If a line of the records contains the string "OpenBSD", copy it out.
################
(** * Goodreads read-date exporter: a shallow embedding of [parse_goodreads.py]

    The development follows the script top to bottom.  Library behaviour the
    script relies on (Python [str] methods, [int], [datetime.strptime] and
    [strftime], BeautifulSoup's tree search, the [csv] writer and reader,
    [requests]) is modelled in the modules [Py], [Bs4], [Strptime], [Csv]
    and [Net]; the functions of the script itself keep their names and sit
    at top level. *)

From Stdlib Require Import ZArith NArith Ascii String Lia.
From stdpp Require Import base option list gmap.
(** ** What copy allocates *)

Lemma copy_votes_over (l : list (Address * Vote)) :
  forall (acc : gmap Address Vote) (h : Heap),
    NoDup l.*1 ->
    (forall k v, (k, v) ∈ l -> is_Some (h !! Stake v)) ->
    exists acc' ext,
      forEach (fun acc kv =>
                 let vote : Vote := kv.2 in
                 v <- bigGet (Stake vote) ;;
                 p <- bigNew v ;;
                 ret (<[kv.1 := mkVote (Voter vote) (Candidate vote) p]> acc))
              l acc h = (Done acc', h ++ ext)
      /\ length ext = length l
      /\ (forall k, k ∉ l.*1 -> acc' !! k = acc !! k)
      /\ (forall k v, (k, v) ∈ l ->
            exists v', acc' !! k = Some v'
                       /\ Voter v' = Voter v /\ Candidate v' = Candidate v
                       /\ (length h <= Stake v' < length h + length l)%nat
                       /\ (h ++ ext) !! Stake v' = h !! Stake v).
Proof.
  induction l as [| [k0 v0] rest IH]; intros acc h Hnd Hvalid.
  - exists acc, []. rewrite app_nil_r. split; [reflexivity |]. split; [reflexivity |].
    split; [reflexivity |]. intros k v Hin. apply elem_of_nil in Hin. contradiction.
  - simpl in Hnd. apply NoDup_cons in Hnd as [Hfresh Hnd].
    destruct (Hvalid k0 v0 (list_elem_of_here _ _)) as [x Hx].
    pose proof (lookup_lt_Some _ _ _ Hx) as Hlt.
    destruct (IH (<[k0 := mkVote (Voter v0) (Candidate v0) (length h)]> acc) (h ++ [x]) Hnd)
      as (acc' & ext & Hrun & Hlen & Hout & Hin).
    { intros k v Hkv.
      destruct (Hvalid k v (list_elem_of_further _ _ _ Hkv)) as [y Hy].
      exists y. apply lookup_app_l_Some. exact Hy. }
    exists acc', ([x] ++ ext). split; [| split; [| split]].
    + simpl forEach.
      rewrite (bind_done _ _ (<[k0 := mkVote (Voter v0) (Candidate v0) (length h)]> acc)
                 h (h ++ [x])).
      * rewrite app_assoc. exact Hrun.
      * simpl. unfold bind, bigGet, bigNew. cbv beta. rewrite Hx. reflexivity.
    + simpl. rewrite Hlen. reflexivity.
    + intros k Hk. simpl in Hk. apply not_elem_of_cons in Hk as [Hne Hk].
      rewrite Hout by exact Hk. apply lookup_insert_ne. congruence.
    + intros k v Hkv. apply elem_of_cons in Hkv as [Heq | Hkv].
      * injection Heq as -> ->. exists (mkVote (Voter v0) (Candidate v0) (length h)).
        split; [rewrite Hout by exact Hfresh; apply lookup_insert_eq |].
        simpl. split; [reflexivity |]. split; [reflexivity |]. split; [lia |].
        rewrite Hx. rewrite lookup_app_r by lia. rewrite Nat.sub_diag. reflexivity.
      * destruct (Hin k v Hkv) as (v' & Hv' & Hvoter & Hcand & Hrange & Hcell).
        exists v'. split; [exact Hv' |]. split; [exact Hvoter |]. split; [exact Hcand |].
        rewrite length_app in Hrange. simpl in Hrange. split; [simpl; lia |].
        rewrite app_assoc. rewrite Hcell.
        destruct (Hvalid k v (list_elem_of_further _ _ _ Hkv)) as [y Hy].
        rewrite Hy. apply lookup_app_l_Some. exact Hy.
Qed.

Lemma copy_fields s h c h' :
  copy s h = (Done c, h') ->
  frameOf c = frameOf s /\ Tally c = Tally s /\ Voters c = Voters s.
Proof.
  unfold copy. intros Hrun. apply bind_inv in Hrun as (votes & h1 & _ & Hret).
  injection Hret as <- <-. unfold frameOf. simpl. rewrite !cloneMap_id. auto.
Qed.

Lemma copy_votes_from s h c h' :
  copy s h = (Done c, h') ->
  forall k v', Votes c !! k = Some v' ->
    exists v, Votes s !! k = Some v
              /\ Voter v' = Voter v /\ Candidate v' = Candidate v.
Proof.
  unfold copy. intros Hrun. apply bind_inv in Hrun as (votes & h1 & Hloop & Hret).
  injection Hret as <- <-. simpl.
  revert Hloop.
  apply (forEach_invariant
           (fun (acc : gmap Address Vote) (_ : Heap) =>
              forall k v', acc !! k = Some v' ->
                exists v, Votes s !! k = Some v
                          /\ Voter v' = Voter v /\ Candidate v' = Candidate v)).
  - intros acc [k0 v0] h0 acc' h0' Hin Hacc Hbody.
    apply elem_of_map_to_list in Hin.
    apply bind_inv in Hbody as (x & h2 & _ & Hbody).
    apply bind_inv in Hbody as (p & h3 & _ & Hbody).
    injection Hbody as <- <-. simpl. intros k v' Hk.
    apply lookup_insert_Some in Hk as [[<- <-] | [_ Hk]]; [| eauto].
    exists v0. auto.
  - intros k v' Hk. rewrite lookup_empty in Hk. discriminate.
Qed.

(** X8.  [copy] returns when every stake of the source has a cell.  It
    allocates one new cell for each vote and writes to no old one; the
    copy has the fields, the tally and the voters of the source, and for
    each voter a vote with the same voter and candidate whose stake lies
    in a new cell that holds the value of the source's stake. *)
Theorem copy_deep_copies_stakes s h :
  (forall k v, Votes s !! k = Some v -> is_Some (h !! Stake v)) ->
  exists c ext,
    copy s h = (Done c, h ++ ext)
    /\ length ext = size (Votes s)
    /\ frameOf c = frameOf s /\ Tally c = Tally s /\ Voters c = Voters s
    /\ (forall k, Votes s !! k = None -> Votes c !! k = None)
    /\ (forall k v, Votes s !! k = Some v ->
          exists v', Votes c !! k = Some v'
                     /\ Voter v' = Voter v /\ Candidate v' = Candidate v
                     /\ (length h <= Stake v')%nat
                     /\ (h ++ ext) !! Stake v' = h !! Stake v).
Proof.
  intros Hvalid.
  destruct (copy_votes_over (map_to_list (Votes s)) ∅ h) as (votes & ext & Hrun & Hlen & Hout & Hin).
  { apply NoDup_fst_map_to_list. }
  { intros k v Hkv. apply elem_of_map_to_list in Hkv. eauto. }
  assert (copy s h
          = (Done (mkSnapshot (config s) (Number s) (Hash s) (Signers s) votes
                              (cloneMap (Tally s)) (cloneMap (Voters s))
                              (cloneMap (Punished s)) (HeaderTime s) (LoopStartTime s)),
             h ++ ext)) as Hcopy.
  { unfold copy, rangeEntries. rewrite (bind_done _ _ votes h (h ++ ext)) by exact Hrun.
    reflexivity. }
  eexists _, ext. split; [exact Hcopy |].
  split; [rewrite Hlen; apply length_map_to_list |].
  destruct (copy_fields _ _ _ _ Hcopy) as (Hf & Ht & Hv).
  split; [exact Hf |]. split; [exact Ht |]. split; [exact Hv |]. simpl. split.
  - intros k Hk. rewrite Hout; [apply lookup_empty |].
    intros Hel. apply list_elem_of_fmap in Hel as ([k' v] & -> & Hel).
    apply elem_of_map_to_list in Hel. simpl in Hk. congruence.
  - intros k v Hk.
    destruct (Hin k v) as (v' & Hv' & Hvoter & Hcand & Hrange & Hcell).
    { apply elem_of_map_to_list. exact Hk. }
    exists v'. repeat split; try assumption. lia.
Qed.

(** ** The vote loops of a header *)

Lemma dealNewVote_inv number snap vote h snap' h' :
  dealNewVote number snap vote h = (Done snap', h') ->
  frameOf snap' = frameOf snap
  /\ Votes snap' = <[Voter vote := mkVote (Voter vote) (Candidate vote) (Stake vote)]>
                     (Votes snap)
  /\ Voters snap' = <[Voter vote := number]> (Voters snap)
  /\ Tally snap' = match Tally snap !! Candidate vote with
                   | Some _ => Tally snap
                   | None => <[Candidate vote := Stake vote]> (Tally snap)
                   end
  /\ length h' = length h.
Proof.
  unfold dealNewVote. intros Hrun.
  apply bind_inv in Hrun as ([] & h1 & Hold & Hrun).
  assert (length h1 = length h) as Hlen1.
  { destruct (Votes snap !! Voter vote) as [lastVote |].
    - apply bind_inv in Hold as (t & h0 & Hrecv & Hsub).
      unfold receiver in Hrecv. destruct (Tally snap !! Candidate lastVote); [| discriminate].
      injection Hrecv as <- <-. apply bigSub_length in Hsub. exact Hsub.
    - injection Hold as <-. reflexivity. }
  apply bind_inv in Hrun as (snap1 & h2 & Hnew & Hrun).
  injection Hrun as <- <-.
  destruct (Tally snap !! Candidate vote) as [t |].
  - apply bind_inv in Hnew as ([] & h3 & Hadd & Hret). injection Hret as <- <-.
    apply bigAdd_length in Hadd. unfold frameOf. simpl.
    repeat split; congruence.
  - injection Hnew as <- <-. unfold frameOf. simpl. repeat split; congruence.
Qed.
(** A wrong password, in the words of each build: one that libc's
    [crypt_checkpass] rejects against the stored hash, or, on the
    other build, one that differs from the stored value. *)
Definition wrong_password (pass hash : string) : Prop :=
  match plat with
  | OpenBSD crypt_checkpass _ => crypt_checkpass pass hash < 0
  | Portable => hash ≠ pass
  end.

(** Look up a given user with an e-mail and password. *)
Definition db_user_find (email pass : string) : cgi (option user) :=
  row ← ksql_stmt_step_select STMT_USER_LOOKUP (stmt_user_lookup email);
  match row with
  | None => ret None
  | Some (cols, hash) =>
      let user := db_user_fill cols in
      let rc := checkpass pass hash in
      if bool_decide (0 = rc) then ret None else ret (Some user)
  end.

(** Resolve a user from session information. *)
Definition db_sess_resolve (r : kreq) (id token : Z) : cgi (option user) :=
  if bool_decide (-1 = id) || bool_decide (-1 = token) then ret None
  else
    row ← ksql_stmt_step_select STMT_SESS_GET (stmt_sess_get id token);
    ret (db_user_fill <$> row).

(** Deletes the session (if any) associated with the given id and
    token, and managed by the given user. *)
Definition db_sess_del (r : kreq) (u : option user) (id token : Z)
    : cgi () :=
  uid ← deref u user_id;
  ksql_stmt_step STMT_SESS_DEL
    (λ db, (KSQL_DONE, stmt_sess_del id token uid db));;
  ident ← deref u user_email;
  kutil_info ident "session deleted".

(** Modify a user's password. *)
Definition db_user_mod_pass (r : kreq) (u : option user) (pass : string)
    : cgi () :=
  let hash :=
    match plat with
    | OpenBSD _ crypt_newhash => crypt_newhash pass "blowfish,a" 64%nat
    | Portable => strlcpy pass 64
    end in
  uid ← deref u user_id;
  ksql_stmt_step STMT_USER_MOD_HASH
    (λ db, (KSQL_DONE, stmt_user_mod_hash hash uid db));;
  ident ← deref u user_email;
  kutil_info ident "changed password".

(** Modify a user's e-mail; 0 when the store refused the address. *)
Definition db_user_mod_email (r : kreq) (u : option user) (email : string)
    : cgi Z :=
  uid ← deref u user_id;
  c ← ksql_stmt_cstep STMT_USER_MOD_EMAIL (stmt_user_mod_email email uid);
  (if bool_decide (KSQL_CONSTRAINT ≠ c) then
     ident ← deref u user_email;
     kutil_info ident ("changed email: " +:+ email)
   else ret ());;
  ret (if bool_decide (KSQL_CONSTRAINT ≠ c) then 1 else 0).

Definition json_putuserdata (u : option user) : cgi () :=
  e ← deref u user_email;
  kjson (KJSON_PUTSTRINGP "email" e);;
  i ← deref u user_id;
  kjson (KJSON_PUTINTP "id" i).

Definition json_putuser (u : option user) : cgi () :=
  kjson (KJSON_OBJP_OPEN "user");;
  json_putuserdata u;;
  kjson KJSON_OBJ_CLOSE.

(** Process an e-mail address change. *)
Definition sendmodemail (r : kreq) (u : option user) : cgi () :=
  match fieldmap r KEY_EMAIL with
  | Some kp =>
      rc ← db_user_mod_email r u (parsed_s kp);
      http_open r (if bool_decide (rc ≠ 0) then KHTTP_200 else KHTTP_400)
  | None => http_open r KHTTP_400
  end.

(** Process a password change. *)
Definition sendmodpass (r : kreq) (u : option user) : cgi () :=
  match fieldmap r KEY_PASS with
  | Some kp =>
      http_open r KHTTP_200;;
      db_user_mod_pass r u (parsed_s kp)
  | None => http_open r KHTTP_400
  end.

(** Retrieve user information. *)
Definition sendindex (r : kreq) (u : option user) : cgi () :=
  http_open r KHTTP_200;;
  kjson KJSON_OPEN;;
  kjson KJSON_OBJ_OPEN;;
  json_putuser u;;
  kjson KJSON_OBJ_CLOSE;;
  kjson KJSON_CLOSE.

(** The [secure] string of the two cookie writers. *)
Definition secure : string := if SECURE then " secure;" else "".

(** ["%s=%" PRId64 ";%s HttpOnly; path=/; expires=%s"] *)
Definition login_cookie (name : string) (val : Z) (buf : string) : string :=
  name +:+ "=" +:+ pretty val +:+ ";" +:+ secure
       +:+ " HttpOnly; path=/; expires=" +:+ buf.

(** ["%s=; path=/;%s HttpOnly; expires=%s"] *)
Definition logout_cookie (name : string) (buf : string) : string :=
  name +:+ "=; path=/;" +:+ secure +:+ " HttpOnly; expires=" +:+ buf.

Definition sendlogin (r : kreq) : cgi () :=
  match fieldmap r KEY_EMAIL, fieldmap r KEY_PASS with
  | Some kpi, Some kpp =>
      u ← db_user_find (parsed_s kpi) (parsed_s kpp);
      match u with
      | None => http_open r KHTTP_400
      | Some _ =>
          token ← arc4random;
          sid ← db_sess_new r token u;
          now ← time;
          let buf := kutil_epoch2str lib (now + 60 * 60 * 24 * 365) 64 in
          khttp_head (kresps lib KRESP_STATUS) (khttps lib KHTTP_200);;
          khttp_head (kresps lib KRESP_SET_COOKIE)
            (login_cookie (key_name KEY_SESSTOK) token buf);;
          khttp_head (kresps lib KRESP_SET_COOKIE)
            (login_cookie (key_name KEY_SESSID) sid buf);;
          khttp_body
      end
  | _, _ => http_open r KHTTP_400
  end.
################
> **SOLVED PROBLEM**
  | OpenBSD crypt_checkpass _ => crypt_checkpass pass hash < 0
    | OpenBSD _ crypt_newhash => crypt_newhash pass "blowfish,a" 64%nat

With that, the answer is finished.